На столе урчал самовар. Пелагея Федотовна вынула сваренные в полотенце яйца, внесла из погреба крынку с густым молоком, положила на тарелку ржаных сдобных лепешек.
— Тихо у тебя, привольно! — сказала Ирина Федотовна.
— Вот и живи со мной, — ласково ответила тетя Поля.
Не кончили пить чай — пришла Авдотья Бочарова.
С темным от солнца, каким-то грозно тихим лицом, в низко опущенном на брови платке, под которым, как глубокие омуты, зияли чернотой глаза, она напрямик прошла к Маше, не сгибая, подала дощечкой жесткую ладонь.
— Серёнька писал, виделись вы…
— Я расскажу. Всё! — пугаясь ее суровости, поспешно ответила Маша.
— Без утайки! — коротко промолвила Авдотья, садясь поодаль стола, на скамью.
— Чайку, Авдотьюшка, хочешь? — предложила тетя Поля.
— Не до чаёв, Пелагея Федотовна, — отказалась Авдотья. Вытянула на коленях большие, натруженные руки.
Сколько раз в воображении Маши возникала полянка между двумя осиновыми рощами! Вот в красной листве метнулась рыжим пламенем белка. Осинки забормотали, роняя листья. Сергей прижался к земле. Атака отбита. Вторая, третья. Осинки, вздрагивая, сыпали, сыпали листья на чьи-то незакрытые глаза.
Авдотья выслушала, не отводя от Маши черные омуты глаз.
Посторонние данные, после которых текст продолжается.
(* ===== verification/PageRuns.v ===== *)
(** * PageRuns: contiguous allocation

    The search for a run of free pages inside an arena is shown to return a run exactly
    when there is one below the limit, and taking the run is shown to remove exactly
    those pages from the free list. *)

From S2P Require Import Prelude Bits Abi PageAlloc PageFacts.

(** The [n] pages from [p] on. *)
Fixpoint run (p : Z) (n : nat) : list Z :=
  match n with O => [] | S n => p :: run (p + 1) n end.

Lemma elem_of_run q p n : q ∈ run p n ↔ p <= q < p + Z.of_nat n.
Proof.
  revert p. induction n as [|n IH]; intros p; cbn [run]; [rewrite elem_of_nil; lia|].
  rewrite elem_of_cons, IH. lia.
Qed.

Lemma NoDup_run p n : NoDup (run p n).
Proof.
  revert p. induction n as [|n IH]; intros p; constructor; [|apply IH].
  rewrite elem_of_run. lia.
Qed.

Lemma run_snoc p n : run p (S n) = run p n ++ [p + Z.of_nat n].
Proof.
  revert p. induction n as [|n IH]; intros p; [simpl; by rewrite Z.add_0_r|].
  change (run p (S (S n))) with (p :: run (p + 1) (S n)). rewrite IH. simpl.
  do 3 f_equal. lia.
Qed.

Lemma length_run p n : length (run p n) = n.
Proof. revert p. induction n; intros; simpl; auto. Qed.

(** ** Arenas *)

Definition arena_first (a : page_arena) : Z := start_arena a / PAGE_SIZE.
Definition arena_end (a : page_arena) : Z := end_arena a / PAGE_SIZE.

(** An arena covers whole pages, all of which are in the page array. *)
Record arena_ok (s : mem) (a : page_arena) : Prop := {
  ar_start : start_arena a = page_to_phys (arena_first a);
  ar_end : end_arena a = page_to_phys (arena_end a);
  ar_order : 0 <= start_arena a <= end_arena a;
  ar_top : end_arena a < 2 ^ 64;
  ar_pages : ∀ p, arena_first a <= p < arena_end a → is_Some (page_map s !! p)
}.

(** First page number the flags exclude. *)
Definition limit (fl : Z) (e : Z) : Z :=
  if has fl PAGE_ALLOC_4GB_LIMIT then Z.min e (ADDRESS_4GB_MARK / PAGE_SIZE) else e.

(** The mask [-(PAGE_SIZE - 1)] leaves page-aligned addresses alone. *)
Lemma mask_aligned e :
  0 <= page_to_phys e < 2 ^ 64 →
  Z.land (page_to_phys e) (u64 (- (PAGE_SIZE - 1))) = page_to_phys e.
Proof.
  intros He. apply Z.bits_inj'. intros i Hi. rewrite Z.land_spec, testbit_u64.
  destruct (Z.ltb_spec i 12) as [Hlo|Hhi].
  - replace (Z.testbit (page_to_phys e) i) with false; [done|].
    rewrite page_to_phys_eq. change 4096 with (2 ^ 12). by rewrite Z.mul_pow2_bits_low.
  - destruct (Z.ltb_spec i 64) as [Hlt|Hge]; simpl.
    + change (- (PAGE_SIZE - 1)) with (Z.lnot 4094). rewrite Z.lnot_spec by done.
      replace (Z.testbit 4094 i) with false; [by rewrite andb_true_r|].
      symmetry. apply Z.bits_above_log2; [lia|]. change (Z.log2 4094) with 11. lia.
    + by rewrite (is_u64_high _ i He Hge).
Qed.

(** ** The search *)

Section scan.
Context (s : mem) (ps : list Z) (Hr : rep s ps) (fl nr lo e : Z) (Hnr : 1 <= nr).
Context (Hpages : ∀ p, lo <= p < e → is_Some (page_map s !! p)).

Definition free_run (f n : Z) : Prop := ∀ q, f <= q < f + n → q ∈ ps.

(** State of the loop at page [c] with [k] free pages behind it. *)
Record scan_ok (c k : Z) (first : option Z) : Prop := {
  sc_run : free_run (c - k) k;
  sc_bounds : 0 <= k < nr ∧ lo <= c - k ∧ c <= limit fl e;
  sc_first : first = if k =? 0 then None else Some (c - k);
  sc_max : lo < c - k → c - k - 1 ∉ ps;
  sc_none : ∀ f, lo <= f → f + nr <= c → ¬ free_run f nr
}.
Ничего не сказала. Прощаясь, подала дощечкой ладонь.
Заря угасла — время спать.
Маша легла в сарае, на третьегодняшнем, еще Иваном Никодимовичем запасенном сене.
Звуки и шорохи полнили ночь. Квакали лягушки, близко засвистел соловей. Лунный луч скользнул в щель, добежал до стены и сломался.
…На восходе солнца Машу разбудил крик петуха. Она оделась и, поеживаясь от утренней свежести, вышла на улицу. Вдали за околицей дымилось невысокое облачко пыли — прогнали стадо; в траве и на листьях, словно омытых за ночь дождем, блестели крупные капли росы. У правления колхоза, под рябинами, стоявшими рядком вдоль окон, толпилась кучка девчат. Маша узнала миловидную Настю Бочарову. Она вытянулась, как сосенки у станции, и все знакомые девочки подросли — это были ученицы Пелагеи Федотовны.
— Здравствуй, Маша! — окинув ее любопытным взглядом и чуть конфузясь, сказала Настя. — Вот комсомолок собрала. Самостоятельности добиваемся! — краснея и оттого становясь еще привлекательней, громко говорила она, поглядывая на раскрытые окна правления. — Председатель колхоза у нас несговорчивый. Беда нам с председателем!
— Чего вы добиваетесь? — спросила Маша с невольной улыбкой — так мила была сестренка Сергея.
— Добиваемся, чтобы нас всем молодежным звеном на самостоятельную работу послали. А председатель колхоза оспаривает. "Разобью, говорит, вас по разным звеньям. Для укрепления, говорит, рассую вас туда да сюда". Знаем мы эти хитрости! Не доверяет, так и запишем…
— Мы еще в школе сдружились. И в комсомол вместе в школе вступали, — подхватила Настина подружка, которая слушала Настю, подперев щеку рукой и в такт ее словам согласно кивая.